What a truly ridiculous post. I mean truly.

Firstly, I'm half black. And physically not being able to change a skin colour that you are born with, is not the same as fucking breastfeeding entitlement.

I hope you can see just how astonishing ridiculous it is to attempt a comparison.

Being a victim of racism is not the same as being to entitled to respect that not everyone wants to see an uncovered breast at a restaurant dinner table, when if you had any manners, you could move for five minutes.

If I move for five minutes, I stop being black, right....

Seriously.

silverpetals · 12/10/2018 19:21

Because these people's attitudes are not worth respecting.*

This ^^

ton181 · 12/10/2018 19:22

Don't cut your nose off to spite your face, making a big drama out of it, just cover up with a muslin cloth, baby wont mind - job done!

ImogenTubbs · 12/10/2018 19:22

OP - I completely agree you should be able to feed your baby at the table however you prefer to.

IF you are looking for a compromise (and if this is helpful) I used to get a large muslin or very light pashmina style scarf and tuck one corner under my bra strap, I could then use it to shield DD if I felt the need. Not as cumbersome or heavy as a breastfeeding cover and doesn't slip down.

Or you could buy one of these (sorry if someone's already shared!) goo.gl/images/2jHfYF

speakout · 12/10/2018 19:23

Courtney555

The point is that breastfeeding is protected under equality legislation.
Like ethnic origin, gender, sexuality, disability.

If any of these factors causes offence then we would think badly of those offended.

Breastfeeding is no different.

Courtney555 · 12/10/2018 19:24

Don't cut your nose off to spite your face, making a big drama out of it

Spot on.

Teateaandmoretea · 12/10/2018 19:24

Being a victim of racism is not the same as being to entitled to respect that not everyone wants to see an uncovered breast at a restaurant dinner table, when if you had any manners, you could move for five minutes.

I agree that racism is foul. However so is misogyny and the attitudes our society has towards new mothers. There are lots of things people don't want to see at dinner tables but for some reason breastfeeding causes the most angst Hmm. If they don't want to see it then they can move problem solved.

Teateaandmoretea · 12/10/2018 19:25

Don't cut your nose off to spite your face, making a big drama out of it

That's right, be a good obedient woman Hmm

JillianHoltzmann · 12/10/2018 19:28

Courtney and ton I think you've misunderstood, I tried the muslin cloth (didn't know there was a separate cover, I thought the muslin was the cover) and she would fuss and not stay latched. That's the only reason I'm not using one.

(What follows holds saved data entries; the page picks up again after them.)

(** *** The window of the frame *)

(** What the code takes for the window base: it reads [a2] after it has switched. *)
Definition leftover (b : Z) (c : cpu) : Z :=
  if decide (sr c WINDOWBASE = b) then b else aregs c ((4 * b + 2) mod 64).

Lemma switch_window_ok b ws c :
  0 <= sr c WINDOWBASE < 16 -> regs_ok c -> geta 1 c = base ->
  slot (mem c) 70 = b -> 0 <= b < 16 -> slot (mem c) 71 = ws -> 0 <= ws < 2 ^ 16 ->
  wp switch_window (fun _ c' =>
    sr c' WINDOWBASE = b /\ sr c' WINDOWSTART = ws /\ sr c' EXCSAVE1 = leftover b c /\ mem c' = mem c /\
    geta 0 c' = geta 0 c /\ geta 1 c' = base) c.
Proof using Hbase.
  intros Hw Hty Ha1 Hb Hbr Hws Hwsr. unfold switch_window, TASK_REGS_WINDOWBASE, TASK_REGS_WINDOWSTART.
  do 4 (istep; rewrite ?Ha1, ?(wrapu_small 32 (base + _)) by lia).
  rewrite (load_slot 280 70), (load_slot 284 71), Hb, Hws by done.
  do 2 istep.
  set (c1 := sets WINDOWBASE _ _).
  assert (sr c1 WINDOWBASE = b /\ sr c1 WINDOWSTART = ws /\ sr c1 EXCSAVE1 = base /\ sr c1 EPC1 = geta 0 c /\ mem c1 = mem c)
    as (W1 & T1 & X1 & E1 & M1).
  { unfold c1. look. cbn [sr_width]. rewrite Z.mod_small, (wrapu_small 16 ws), (wrapu_small 32 base) by lia.
    rewrite (wrapu_small 32 (geta 0 c)); [done|].
    rewrite (geta_window (sr c WINDOWBASE)) by done. by apply rel_range. }
  assert (geta 2 c1 = leftover b c /\ 0 <= leftover b c < 2 ^ 32) as [G2 Hg].
  { rewrite (geta_window b) by done. unfold leftover. case_decide as E.
    - split; [|lia]. unfold c1. lookrel b 0.
    - split; [|apply Hty, Z.mod_pos_bound; lia]. unfold c1. lookrel b (sr c WINDOWBASE - b). }
  clearbody c1. do 3 (istep; rewrite ?X1, ?E1, ?G2). split_and!; try done. by apply wrapu_small.
Qed.

(** *** The loop that loads the spilled frames *)

(** [i] frames are loaded, [n] are left. *)
Record restoring (b i n : Z) (c0 c : cpu) : Prop := {
  rg_window : sr c WINDOWBASE = (b + (15 - i)) mod 16;
  rg_special : forall s, s <> WINDOWBASE -> sr c s = sr c0 s;
  rg_mem : mem c = mem c0;
  rg_count : geta 2 c = n;
  rg_pointer : geta 3 c = base - 16 * i;
  rg_first : forall j, 0 <= j < 2 -> rel b c j = rel b c0 j;
  rg_loaded : forall j, 64 - 4 * i <= j < 64 -> rel b c j = slot (mem c0) j;
}.

Lemma restore_frame_ok b i n c0 c :
  0 <= i -> 1 <= n -> i + n <= 15 -> restoring b i n c0 c ->
  wp restore_frame (fun _ c' => restoring b (i + 1) (n - 1) c0 c') c.
Proof using Hbase.
  intros Hi Hn Hin [H1 H2 H3 H4 H5 H6 H7]. unfold restore_frame, TASK_REGS_AR_END.
  destruct (rotated_window b (15 - i) (-1) c H1) as (Hw & Hs & Hg).
  apply wp_bind, wp_modify. set (c1 := sets WINDOWBASE _ c) in *.
  assert (mem c1 = mem c) as Hm by done.
  assert (forall j, rel b c1 j = rel b c j) as Hr by done. clearbody c1.
  pose proof (Hg 6) as Hg6. change (6 + 4 * -1) with 2 in Hg6. rewrite H4 in Hg6.
  pose proof (Hg 7) as Hg7. change (7 + 4 * -1) with 3 in Hg7. rewrite H5 in Hg7.
  do 2 (istep; rewrite ?Hg6, ?Hg7). rewrite (wrapu_small 32 (n + -1)), (wrapu_small 32 (base - _ + _)) by lia.
  do 4 istep.
  replace (u32 (base - 16 * i + -16 + 256)) with (base + 4 * (60 - 4 * i)) by (rewrite wrapu_small; lia).
  replace (u32 (base - 16 * i + -16 + (256 + 4))) with (base + 4 * (60 - 4 * i + 1)) by (rewrite wrapu_small; lia).
  replace (u32 (base - 16 * i + -16 + (256 + 8))) with (base + 4 * (60 - 4 * i + 2)) by (rewrite wrapu_small; lia).
  replace (u32 (base - 16 * i + -16 + (256 + 12))) with (base + 4 * (60 - 4 * i + 3)) by (rewrite wrapu_small; lia).
  rewrite Hm, H3. constructor.
  - look. rewrite Hw. f_equal. lia.
  - intros s Hs'. look. by rewrite Hs, H2.
  - look. by rewrite Hm.
  - look. lia.
  - look. lia.
  - intros j Hj. lookrel b (15 - i + -1). rewrite Hr. by apply H6.
  - intros j Hj. destruct (decide (64 - 4 * i <= j)).
    + lookrel b (15 - i + -1). rewrite Hr. apply H7. lia.
    + assert (j = 60 - 4 * i \/ j = 60 - 4 * i + 1 \/ j = 60 - 4 * i + 2 \/ j = 60 - 4 * i + 3)
        as [->|[->|[->| ->]]] by lia; lookrel b (15 - i + -1).
Qed.

Lemma restore_loop_ok b c0 : forall n fuel i c,
  0 <= i -> i + Z.of_nat (S n) <= 15 -> (n < fuel)%nat -> restoring b i (Z.of_nat (S n)) c0 c ->
  wp (restore_loop fuel) (fun _ c' => restoring b (i + Z.of_nat (S n)) 0 c0 c') c.
Proof using Hbase.
  induction n as [|n IH]; intros fuel i c Hi Hn Hf Hc; (destruct fuel as [|fuel]; [lia|]); cbn [restore_loop];
    apply wp_bind; (eapply wp_mono; [eapply (restore_frame_ok b i _ c0); [lia| | |exact Hc]; lia|]); intros [] c1 Hc1;
    istep; rewrite (rg_count _ _ _ _ _ Hc1).
  - apply wp_ret. exact Hc1.
  - rewrite (proj2 (Z.eqb_neq _ 0)) by lia. replace (i + Z.of_nat (S (S n))) with (i + 1 + Z.of_nat (S n)) by lia.
    apply IH; [lia..|]. by replace (Z.of_nat (S n)) with (Z.of_nat (S (S n)) - 1) by lia.
Qed.

(** All of it: what is left is in the window of the last frame that is loaded. *)
Record frames_loaded (b n : Z) (c0 c : cpu) : Prop := {
  ld_window : sr c WINDOWBASE = (b + (15 - n)) mod 16;
  ld_special : forall s, s <> WINDOWBASE -> sr c s = sr c0 s;
  ld_mem : mem c = mem c0;
  ld_first : forall j, 0 <= j < 2 -> rel b c j = rel b c0 j;
  ld_loaded : forall j, 64 - 4 * n <= j < 64 -> rel b c j = slot (mem c0) j;
}.

Lemma restore_frames_ok b n fuel c :
  (15 <= fuel)%nat -> sr c WINDOWBASE = b -> 0 <= b < 16 -> geta 1 c = base -> half (mem c) 290 = n -> 0 <= n <= 15 ->
  wp (restore_frames fuel) (fun _ c' => frames_loaded b n c c') c.
Proof using Hbase.
  intros Hf Hb Hbr Ha1 Hn Hnr. unfold restore_frames, TASK_REGS_WINDOWSIZE.
  istep. rewrite Ha1, wrapu_small by lia. change (load_le 2 (base + 290) (mem c)) with (half (mem c) 290). rewrite Hn.
  set (c1 := seta 2 n c).
  assert (sr c1 WINDOWBASE = (b + 0) mod 16) as Hw1 by (rewrite Z.add_0_r, Z.mod_small by lia; exact Hb).
  assert (geta 2 c1 = n /\ geta 1 c1 = base) as [G2 G1] by (unfold c1; by look).
  assert (forall j, 0 <= j < 64 -> j <> 2 -> rel b c1 j = rel b c j) as R1 by (intros j Hj N2; unfold c1; lookrel b 0).
  assert ((forall s, sr c1 s = sr c s) /\ mem c1 = mem c) as [S1 M1] by done. clearbody c1.
  destruct (rotated_window b 0 (-1) c1 Hw1) as (Hw & Hs & Hg).
  apply wp_bind, wp_modify. set (c2 := sets WINDOWBASE _ c1) in *.
  assert (forall j, rel b c2 j = rel b c1 j) as R2 by done. assert (mem c2 = mem c1) as M2 by done. clearbody c2.
  pose proof (Hg 6) as G6. change (6 + 4 * -1) with 2 in G6. rewrite G2 in G6.
  pose proof (Hg 5) as G5. change (5 + 4 * -1) with 1 in G5. rewrite G1 in G5.
  assert (sr c2 WINDOWBASE = (b + 15) mod 16) as Hw2.
  { rewrite Hw. replace (b + 15) with (b + (0 + -1) + 1 * 16) by lia. by rewrite Z_mod_plus_full. }
  istep. rewrite G6. destruct (Z.eqb_spec n 0) as [->|Hn0].
  - apply wp_ret. constructor; [done|..].
    + intros s Hs'. by rewrite Hs, S1.
    + by rewrite M2.
    + intros j Hj. by rewrite R2, R1 by lia.
    + intros j Hj. lia.
  - do 2 (istep; rewrite ?G6, ?G5). assert (exists n', n = Z.of_nat (S n')) as [n' En] by (exists (Z.to_nat (n - 1)); lia).
    rewrite En. eapply wp_mono; [apply (restore_loop_ok b c n' fuel 0); [lia..|]|].
    + rewrite <- En. constructor; look; try done.
      * intros s Hs'. look. by rewrite Hs, S1.
      * by rewrite M2.
      * lia.
      * intros j Hj. lookrel b 15. by rewrite R2, R1 by lia.
      * intros j Hj. lia.
    + intros [] c3 [A1 A2 A3 _ _ A6 A7]. rewrite Z.add_0_l in *. by constructor.
Qed.
(** *** The loop that clears the frames between *)
Lemma zero_frame_ok b f n c :
  sr c WINDOWBASE = (b + f) mod 16 -> geta 3 c = n -> 1 <= n <= 15 ->
  wp zero_frame (fun _ c' =>
    sr c' WINDOWBASE = (b + (f - 1)) mod 16 /\ geta 3 c' = n - 1 /\
    (forall s, s <> WINDOWBASE -> sr c' s = sr c s) /\ mem c' = mem c /\
    (forall j, 0 <= j < 64 -> (j - 4 * f) mod 64 < 4 -> rel b c' j = 0) /\
    (forall j, 0 <= j < 64 -> 4 <= (j - 4 * f) mod 64 < 63 -> rel b c' j = rel b c j)) c.
Proof using Type.
  clear Hbase. intros H1 H2 Hn. unfold zero_frame. destruct (rotated_window b f (-1) c H1) as (Hw & Hs & Hg).
  apply wp_bind, wp_modify. set (c1 := sets WINDOWBASE _ c) in *.
  assert (mem c1 = mem c) as Hm by done.
  assert (forall j, rel b c1 j = rel b c j) as Hr by done. clearbody c1.
  pose proof (Hg 7) as Hg7. change (7 + 4 * -1) with 3 in Hg7. rewrite H2 in Hg7.
  istep. rewrite Hg7, (wrapu_small 32 (n + -1)) by lia. do 4 istep. change (u32 0) with 0. split_and!.
  - look. rewrite Hw. f_equal.
  - look. lia.
  - intros s Hs'. look. by rewrite Hs.
  - by look.
  - intros j Hj Hz. assert (j = (4 * f) mod 64 \/ j = (4 * f + 1) mod 64 \/ j = (4 * f + 2) mod 64 \/ j = (4 * f + 3) mod 64)
      as Hc by (Z.to_euclidean_division_equations; lia).
    destruct Hc as [Hc|[Hc|[Hc|Hc]]]; lookrel b (f + -1).
  - intros j Hj Hz. lookrel b (f + -1).
Qed.

(** The window in which the loop ends depends on the count alone. *)
Lemma zero_loop_window b : forall n fuel f c,
  sr c WINDOWBASE = (b + f) mod 16 -> geta 3 c = Z.of_nat (S n) -> Z.of_nat (S n) <= 15 -> (n < fuel)%nat ->
  wp (zero_loop fuel) (fun _ c' => sr c' WINDOWBASE = (b + (f - Z.of_nat (S n))) mod 16) c.
Proof using Type.
  clear Hbase. induction n as [|n IH]; intros fuel f c Hw H3 Hn Hf; (destruct fuel as [|fuel]; [lia|]); cbn [zero_loop];
    apply wp_bind; (eapply wp_mono; [apply (zero_frame_ok b f _ c Hw H3); lia|]);
    intros [] c1 (W1 & N1 & _); istep; rewrite N1.
  - apply wp_ret. exact W1.
  - rewrite wraps_small, (proj2 (Z.leb_le 1 _)) by lia.
    replace (f - Z.of_nat (S (S n))) with (f - 1 - Z.of_nat (S n)) by lia. apply IH; try done; lia.
Qed.

(** Counting the frames down to the task's window, it clears what is not loaded. *)
Lemma zero_loop_ok b top : 0 <= b < 16 -> 2 <= top <= 16 -> forall n fuel c0 c,
  sr c WINDOWBASE = (b + Z.of_nat (S n)) mod 16 -> geta 3 c = Z.of_nat (S n) -> Z.of_nat (S n) < top -> (n < fuel)%nat ->
  (forall j, 0 <= j < 2 \/ 4 * top <= j < 64 -> rel b c j = rel b c0 j) ->
  (forall j, 4 * (Z.of_nat (S n) + 1) <= j < 4 * top -> rel b c j = 0) ->
  wp (zero_loop fuel) (fun _ c' => sr c' WINDOWBASE = b /\ (forall s, s <> WINDOWBASE -> sr c' s = sr c s) /\
    mem c' = mem c /\ (forall j, 0 <= j < 2 \/ 4 * top <= j < 64 -> rel b c' j = rel b c0 j) /\
    (forall j, 4 <= j < 4 * top -> rel b c' j = 0)) c.
Proof using Type.
  clear Hbase. intros Hb Htop. induction n as [|n IH]; intros fuel c0 c Hw H3 Hn Hf Hk Hz;
    (destruct fuel as [|fuel]; [lia|]); cbn [zero_loop];
    apply wp_bind; (eapply wp_mono; [apply (zero_frame_ok b _ _ c Hw H3); lia|]);
    intros [] c1 (W1 & N1 & S1 & M1 & Z1 & R1); istep; rewrite N1.
  - apply wp_ret. split_and!; try done.
    + rewrite W1. by rewrite Z.add_0_r, Z.mod_small.
    + intros j Hj. rewrite R1; [by apply Hk|lia|]. Z.to_euclidean_division_equations; lia.
    + intros j Hj. destruct (decide (j < 8)); [apply Z1; [lia|]; Z.to_euclidean_division_equations; lia|].
      rewrite R1; [apply Hz; lia|lia|]. Z.to_euclidean_division_equations; lia.
  - rewrite wraps_small, (proj2 (Z.leb_le 1 _)) by lia.
    eapply wp_mono; [apply (IH fuel c0 c1); try lia|].
    + rewrite W1. do 2 f_equal. lia.
    + intros j Hj. rewrite R1; [by apply Hk|lia|]. Z.to_euclidean_division_equations; lia.
    + intros j Hj. destruct (decide (j < 4 * (Z.of_nat (S (S n)) + 1))) as [Hlt|Hge].
      * apply Z1; [lia|]. Z.to_euclidean_division_equations; lia.
      * rewrite R1; [apply Hz; lia|lia|]. Z.to_euclidean_division_equations; lia.
    + intros [] c2 (W2 & S2 & M2 & K2 & Z2). split_and!; try done; [intros s Hs; by rewrite S2, S1|by rewrite M2].
Qed.

(** *** Clearing: right when the task's window base is what was left in [a2] *)
Lemma zero_regs_ok b n fuel c0 c :
  (15 <= fuel)%nat -> 0 <= b < 16 -> 0 <= n <= 14 -> frames_loaded b n c0 c -> sr c EXCSAVE1 mod 16 = b -> 0 <= sr c EXCSAVE1 < 2 ^ 32 ->
  wp (zero_regs_ fuel) (fun _ c' =>
    sr c' WINDOWBASE = b /\ (forall s, s <> WINDOWBASE -> sr c' s = sr c s) /\ mem c' = mem c /\
    (forall j, 0 <= j < 2 \/ 64 - 4 * n <= j < 64 -> rel b c' j = rel b c j) /\
    (forall j, 4 <= j < 64 - 4 * n -> rel b c' j = 0)) c.
Proof using Type.
  clear Hbase. intros Hf Hb Hn [H1 H2 H3 H4 H5] Hg Hgr. unfold zero_regs_. do 3 istep. rewrite H1.
  set (v := u32 ((b + (15 - n)) mod 16 - sr c EXCSAVE1)).
  assert (v mod 16 = 15 - n) as Hv.
  { unfold v, wrapu. Z.to_euclidean_division_equations; lia. }
  istep. rewrite (proj2 (Z.eqb_neq v 0)) by (intros E; rewrite E in Hv; change (0 mod 16) with 0 in Hv; lia).
  istep. replace (v .>> 0 .& Z.ones 4) with (15 - n) by (rewrite Z.shiftr_0_r, Z.land_ones, <- Hv by lia; done).
  assert (exists k, 15 - n = Z.of_nat (S k)) as [k Hk] by (exists (Z.to_nat (14 - n)); lia).
  set (c1 := seta 3 (15 - n) _).
  eapply wp_mono; [apply (zero_loop_ok b (16 - n) Hb ltac:(lia) k fuel c c1)|].
  - unfold c1. look. by rewrite H1, Hk.
  - unfold c1. look. lia.
  - lia.
  - lia.
  - intros j Hj. unfold c1. lookrel b (15 - n).
  - intros j Hj. lia.
  - intros [] c2 (A1 & A2 & A3 & A4 & A5). split; [done|]. split; [done|]. split; [done|]. split.
    + intros j Hj. apply A4. lia.
    + intros j Hj. apply A5. lia.
Qed.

I'm not unreasonable, now that a solution has been presented to me (a wired cover that won't touch baby) I will get one!

OP posts:
Emma765 · 12/10/2018 19:29

The obvious thing to do here, is to wear a cover. It's a compromise to respect everybody.

Who is respecting OP here? And who is compromising apart from OP?

Emma765 · 12/10/2018 19:30

OP I've never seen a baby happily use the wired cover. They get sweaty and uncomfortable.